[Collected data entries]

▬▬▬▬▬▬▬▬▬▬

(** ** The claims on the encoder *)

(** C3. Shift state is orthogonal to scan-code identity: a lowercase letter
    and its uppercase form have the same scan code, the first without shift
    and the second with it; each of the 21 shifted symbols
    (exclamation mark to question mark, [shifted_punctuation]) has the scan
    code of its unshifted base key, with shift required. *)
Theorem C3_shift_orthogonal_to_scancode :
  (forall c b,
     is_lower c = true ->
     fst (char_to_scancode c b) = fst (char_to_scancode (toUpper c) b)
     /\ snd (char_to_scancode c b) = false
     /\ snd (char_to_scancode (toUpper c) b) = true
     /\ is_upper (toUpper c) = true
     /\ uchar (toUpper c) = uchar c - 32)
  /\ (forall s k b,
        In (s, k) shifted_base ->
        fst (char_to_scancode s b) = fst (char_to_scancode k b)
        /\ snd (char_to_scancode s b) = true
        /\ snd (char_to_scancode k b) = false)
  /\ string_of_list_ascii shifted_punctuation
     = append "!@#$%^&*()_+{}|:" (append dquote "~<>?").
Proof.
  split; [|split].
  - intros c b H. rewrite !scancode_shift. simpl. now apply lower_upper_ok.
  - intros s k b H. rewrite !scancode_shift. simpl.
    pose proof shifted_base_ok as F. rewrite Forall_forall in F.
    specialize (F (s, k) H). simpl in F. tauto.
  - reflexivity.
Qed.

Lemma C3_witness :
  is_lower "q" = true /\ In ("{"%char, "["%char) shifted_base
  /\ fst (char_to_scancode "q" false) = fst (char_to_scancode "Q" false)
  /\ fst (char_to_scancode "{" false) = fst (char_to_scancode "[" false).
Proof.
  split; [reflexivity|]. split; [simpl; tauto|]. split.
  - apply (proj1 C3_shift_orthogonal_to_scancode "q"%char false). reflexivity.
  - apply (proj1 (proj2 C3_shift_orthogonal_to_scancode) "{"%char "["%char false).
    simpl. tauto.
Defined.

▬▬▬▬▬▬▬▬▬▬

EXERCISE AIM:
Scan the lines above for "is_lower c = true ->" and for "b) = false)". Repeat exactly the line holding each of them and every line in between.

RESULT OF THE EXERCISE:
     is_lower c = true ->
     fst (char_to_scancode c b) = fst (char_to_scancode (toUpper c) b)
     /\ snd (char_to_scancode c b) = false
     /\ snd (char_to_scancode (toUpper c) b) = true
     /\ is_upper (toUpper c) = true
     /\ uchar (toUpper c) = uchar c - 32)
  /\ (forall s k b,
        In (s, k) shifted_base ->
        fst (char_to_scancode s b) = fst (char_to_scancode k b)
        /\ snd (char_to_scancode s b) = true
        /\ snd (char_to_scancode k b) = false)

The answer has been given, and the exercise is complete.